Pick the prompt closest to what you are building, paste the context block in front of it, and iterate one state at a time. That is the whole trick. Specific in, designed out.

Key takeaways

  • Paste a context block before any prompt: target (a real reference, never 'clean and modern'), conventions (stack and tokens, never hard-code hex or px), constraints (8px grid, one accent, AA, all states), and scope (one screen). It is the single biggest quality lift.
  • Segment by tool, because the dialect changes: v0 wants component specificity and named shadcn primitives, Lovable wants a product brief with entities and auth, Figma Make and Google Stitch want a pasted reference image, Cursor and Claude Code want @-mentions of your real files.
  • Bake states and accessibility into every prompt: empty, loading, and error states, focus-visible rings, 44px touch targets, AA contrast, and prefers-reduced-motion. These are exactly what agents drop by default and users hit first.
  • Name a real aesthetic, never an adjective, then iterate in passes instead of re-rolling, and run a review prompt that catches the Frankenstein layout, the missing focus ring, and lorem left in production.

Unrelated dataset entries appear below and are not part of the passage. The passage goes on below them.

Lemma new_sync_initial (db : Database) fuel m counting :
  (forall k, k <> PruningModeKey -> state_meta db k = None) ->
  new_sync (E := E) (get_meta db) fuel m counting = Ok (initial m counting).
Proof.
  intros Hdb. unfold new_sync, initial, new, read_meta, get_meta at 1. rewrite Hdb by done. cbn [res_bind].
  destruct m as [c| |]; [|done..]. unfold new_window, read_meta, get_meta at 1 2. rewrite !Hdb by done. cbn [res_bind].
  destruct counting.
  - unfold new_mem. destruct fuel; cbn [read_journal]; unfold read_meta, get_meta; by rewrite Hdb.
  - unfold new_db_backed, load_batch_from_db, bindM, getM. set (cap := Z.max 1 _).
    destruct (Z.to_nat cap) as [|n] eqn:Hn; [lia|]. cbn [load_rows].
    unfold bindM, liftM, load_death_row_from_db, read_meta, get_meta. by rewrite Hdb.
Qed.

(** Opening a new database and opening it again.  The first time the requested mode is
    taken, or the default, and the commit stores its kind.  Later the stored kind is taken when
    nothing is requested, with the default limit; a requested mode of the same kind is taken with
    its own limit, one of another kind is refused.  A database without a stored mode cannot be
    opened as an existing one, nor one with a stored mode as a new one. *)
Theorem open_correct (db : Database) fuel requested counting :
  (forall k, state_meta db k = None) ->
  let m := default default_mode requested in
  exists c, open db fuel requested counting true = Ok (c, initial m counting) /\
    open db fuel requested counting false = Err (StateDb Metadata) /\
    let db' := apply_state_commit db c in
    open db' fuel None counting false = Ok (default_commit, initial (stored_form m) counting) /\
    (forall m', open db' fuel (Some m') counting false =
       if same_kind m m' then Ok (default_commit, initial m' counting)
       else Err (StateDb (IncompatiblePruningModes (stored_form m) m'))) /\
    forall r, open db' fuel r counting true = Panic.
Proof.
  intros Hdb m. exists (put_meta default_commit PruningModeKey (PruningModeOf (mode_id m))). cbn zeta.
  set (db' := apply_state_commit db _).
  assert (forall m counting, new_sync (E := E) (get_meta db) fuel m counting = Ok (initial m counting)) as Hnew
    by (intros; by apply new_sync_initial).
  assert (forall m counting, new_sync (E := E) (get_meta db') fuel m counting = Ok (initial m counting)) as Hnew'.
  { intros m1 ?. apply new_sync_initial. intros k Hk. unfold db'. rewrite apply_meta. cbn [meta put_meta cs_deleted].
    rewrite decide_False by (by apply not_elem_of_nil). cbn. rewrite decide_False by done. apply Hdb. }
  assert (fetch_stored_pruning_mode (E := E) (get_meta db) = Ok None) as Hf.
  { unfold fetch_stored_pruning_mode, read_meta, get_meta. by rewrite Hdb. }
  assert (fetch_stored_pruning_mode (E := E) (get_meta db') = Ok (Some (stored_form m))) as Hf'.
  { unfold fetch_stored_pruning_mode, read_meta, get_meta, db'. rewrite apply_meta. cbn [meta put_meta cs_deleted].
    rewrite decide_False by (by apply not_elem_of_nil).
    cbn [default_commit meta data put_meta cs_inserted app foldl set_meta state_meta fst snd res_bind].
    rewrite decide_True by done. cbn [res_bind]. by rewrite from_id_mode. }
  unfold open_statedb. rewrite Hf, Hf'. cbn [res_bind]. rewrite Hnew. split_and!; try done.
  - by rewrite Hnew'.
  - intros m'. destruct m as [c| |], m' as [c'| |]; cbn; by rewrite ?Hnew'.
Qed.
End opening.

Frequently asked questions

What makes a good UI design prompt?

A context block plus constraints, not adjectives. Paste your target (a real reference, not 'clean and modern'), your conventions (stack and tokens), your constraints (8px grid, one accent, AA contrast, all states), and the scope (one screen). 'Modern and clean' lets the model guess and it guesses the average; that preamble gives it something real to build toward.

How do I write a prompt for v0, Lovable, or Cursor?

Match the dialect to the tool. v0 is strongest one component at a time, so name the shadcn primitives. Lovable wants a full product brief with data entities and auth. Figma Make and Google Stitch do the most with a pasted reference image. Cursor and Claude Code want @-mentions of your real files and tokens. One universal prompt underuses all of them.

Can you paste a screenshot into v0 or Lovable?

Yes, and it is the most underused input mode. A reference image is a denser brief than any paragraph of adjectives. Attach the screenshot, then say 'rebuild this layout and visual language for my product, match the spacing and type, change the content, use my accent.' Do not copy their brand or logo, just the structure and rhythm.

How do I get AI to match my design system?

Write the system down once and make every prompt read it. Ask the agent to audit your codebase and produce a DESIGN.md (color tokens, type scale, spacing, radius, existing components), then generate every screen against that file and ask before inventing anything missing. Without a persistent file, an agent re-guesses your tokens each prompt and the UI drifts.

Why does AI-generated UI look generic?

Because a single open prompt forces the model to guess taste, layout, and code at once, and it resolves that ambiguity with the highest-probability answer, which is the generic one (Inter, a purple gradient, three cards). Pinning down the reference, the tool dialect, and the required states removes the guessing, which is the whole reason AI design looks generic by default.